Nicolas TEXIER
LES MOUTONS ÉLECTRIQUES
272pp - 19,90 €
Critique parue en janvier 2022 dans Bifrost n° 105
Troie est tombée depuis longtemps. Ulysse et les autres survivants sont rentrés chez eux, auréolés de gloire et d’histoires fourmillantes d’aventures, de héros, de péripéties, d’êtres divins. Des récits qui parviennent jusqu’à Psili, petite île de la mer Égée où vivent, entre autres, trois jeunes filles un peu isolées du reste de la communauté : Lyra, Ényô et Agamê. Quand arrive un mage mystérieux, elles se laissent entrainer dans une nuit d’abandon mystique. Et bien leur en prend, puisque, pendant leur absence, des pirates rasent leur village et emmènent la population en esclavage. Elles partent donc, malgré leur jeune âge et leur manque d’expérience, à la poursuite de ces Thébains meurtriers.
Délaissant le XXe siècle et les services secrets britanniques de la trilogie « Monts et merveilles », Nicolas Texier se plonge dans l’un des univers mythologiques les plus balisés, celui des dieux grecs, des satyres, des ménades, des cyclopes et des Lotophages, tout un bestiaire tiré de l’Iliade et de l’Odyssée d’Homère, vastes poèmes au souffle épique. C’est sur ses pas que s’embarque l’auteur français avec un long voyage reprenant quelques étapes d’Ulysse lors de son périple de retour. Nicolas Texier veut faire revivre l’ambiance, l’atmosphère de ces pays baignés de mystères où l’on peut croiser, au détour d’un chemin, un être divin. Ou du moins le croire. Car divinités et assimilés ne se montrent pas aisément aux humains. Elles jouent avec eux, sans franchise, sans se dévoiler, sures de leur supériorité.

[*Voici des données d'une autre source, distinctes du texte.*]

(* ===== verification/MmapRegions.v ===== *)
(** * The mmap regions of a process

    The list of regions that [mmap] and [munmap] of [mem/uvm.rs] keep stands
    for a sequence of page ranges, in order and apart from each other, that are
    exactly what is mapped in the mmap area. [Uvm] has the code; here are the
    sequence ([mreg], [in_order], [covers]), the links that represent it
    ([linked_regions]) and what [mmap] and [munmap] do to it. *)
From stdpp Require Import functions.
From S2P Require Import Prelude Addr PhysMem PageTable FreshPages MmapWarehouse Uvm UserGrowth.

(** ** Sequences of regions *)

(** The node, the begin and the number of pages of a region. *)
Record mreg := mkReg { rn : nat; rb : Z; rp : Z }.
Definition reg_end (r : mreg) : Z := rb r + rp r * PGSIZE.
Definition covers (l : list mreg) (va : Z) : Prop := exists r, r ∈ l /\ rb r <= va < reg_end r.

(** In order after [lo], none empty and no two touching. *)
Fixpoint in_order (lo : Z) (l : list mreg) : Prop :=
  match l with
  | [] => True
  | r :: l' => lo < rb r /\ 0 < rp r /\ rb r mod PGSIZE = 0 /\ in_order (reg_end r) l'
  end.
Fixpoint end_of (lo : Z) (l : list mreg) : Z := match l with [] => lo | r :: l' => end_of (reg_end r) l' end.

Lemma in_order_app lo l1 l2 : in_order lo (l1 ++ l2) <-> in_order lo l1 /\ in_order (end_of lo l1) l2.
Proof. revert lo. induction l1 as [|r l1 IH]; intros lo; simpl; [tauto|]. rewrite IH. tauto. Qed.
Lemma end_of_app lo l1 l2 : end_of lo (l1 ++ l2) = end_of (end_of lo l1) l2.
Proof. revert lo. induction l1 as [|r l1 IH]; intros lo; simpl; [done|apply IH]. Qed.

Lemma in_order_end lo l : in_order lo l -> lo <= end_of lo l.
Proof.
  revert lo. induction l as [|r l IH]; intros lo; simpl; [lia|]. intros (H1 & H2 & _ & H3%IH). unfold reg_end in *. page_lia.
Qed.

Lemma in_order_elem lo l r : in_order lo l -> r ∈ l -> lo < rb r /\ 0 < rp r /\ rb r mod PGSIZE = 0 /\ reg_end r <= end_of lo l.
Proof.
  revert lo. induction l as [|x l IH]; intros lo Hord Hr; [by apply not_elem_of_nil in Hr|].
  destruct Hord as (H1 & H2 & H3 & H4). pose proof (in_order_end _ _ H4) as He. apply elem_of_cons in Hr as [->|Hr]; [done|].
  destruct (IH _ H4 Hr) as (H5 & H6 & H7 & H8). simpl. unfold reg_end in *. split_and!; try done. page_lia.
Qed.

Lemma in_order_lower lo lo' l : lo' <= lo -> in_order lo l -> in_order lo' l.
Proof. destruct l; simpl; [done|]. intros ? (? & ?). split; [lia|done]. Qed.

Lemma covers_app l1 l2 va : covers (l1 ++ l2) va <-> covers l1 va \/ covers l2 va.
Proof. unfold covers. setoid_rewrite elem_of_app. firstorder. Qed.
Lemma covers_cons r l va : covers (r :: l) va <-> rb r <= va < reg_end r \/ covers l va.
Proof. unfold covers. setoid_rewrite elem_of_cons. firstorder (subst; auto). Qed.
Lemma covers_nil va : covers [] va <-> False.
Proof. split; [|done]. intros (r & Hr & _). by apply not_elem_of_nil in Hr. Qed.

(** What is covered lies between the ends. *)
Lemma covers_bounds lo l va : in_order lo l -> covers l va -> lo < va < end_of lo l.
Proof. intros Ho (r & Hr & Hva). destruct (in_order_elem _ _ _ Ho Hr) as (H1 & _ & _ & H2). lia. Qed.

(** The regions before an address and those after it. *)
Record split_at (b : Z) (l l1 l2 : list mreg) : Prop := {
  sa_app : l = l1 ++ l2;
  sa_before : Forall (fun r => rb r < b) l1;
  sa_after : match l2 with [] => True | r :: _ => b <= rb r end;
}.

(** ** The links *)

Definition first_node (l : list mreg) (nx : option nat) : option nat := match l with [] => nx | r :: _ => Some (rn r) end.
Fixpoint linked_regions (w : MmapWarehouse) (l : list mreg) (nx : option nat) : Prop :=
  match l with
  | [] => True
  | r :: l' => MmapWarehouse.region_of (rn r) w = mkMmap (rb r) (rp r) (first_node l' nx) /\ linked_regions w l' nx
  end.
Definition nodes_of (l : list mreg) : list nat := rn <$> l.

Face à ces puissances, les trois jeunes filles ne font pas le poids. Mais elles suivent le destin tracé pour elles avec une assurance crasse. Elles font fi de la place qu’on leur avait assignée : femme au foyer soumise à son futur époux, femme rejetée par la communauté tout juste bonne à être violentée derrière un bosquet, sœur victime d’un frère violent. Les thèmes abordés en marge du récit sont forts et actuels, tant, à la différence de son modèle grec, ce roman met en scène des femmes, et il le fait vraiment. Les trois Ménades, puisqu’il s’agit d’elles, prennent leur chance dans le malheur qui les frappe. Elles décident, jouent leur vie, se découvrent et mettent en valeur leurs particularités, leurs forces. Et tout cela dans la bonne humeur — une bonne humeur teintée de sang. Car Nicolas Texier partage le goût d’Homère pour la violence, et l’on assiste à quelques scènes bien gores, à grands renforts de membres découpés.
Les Ménades est un plaisant récit d’apprentissage reprenant avec un certain succès les topoï de l’œuvre homérique (aidé en cela par l’utilisation de certains noms directement transcrits du grec, donc aux sonorités plus évocatrices), mais au rythme parfois bancal et qui peine à trouver son ton sur le long terme. Il hésite entre le roman pour jeune adulte et le mythe cruel et sans pitié, laissant son lecteur par moments circonspect. Restent une lecture agréable et une plongée érudite dans l’antre des dieux.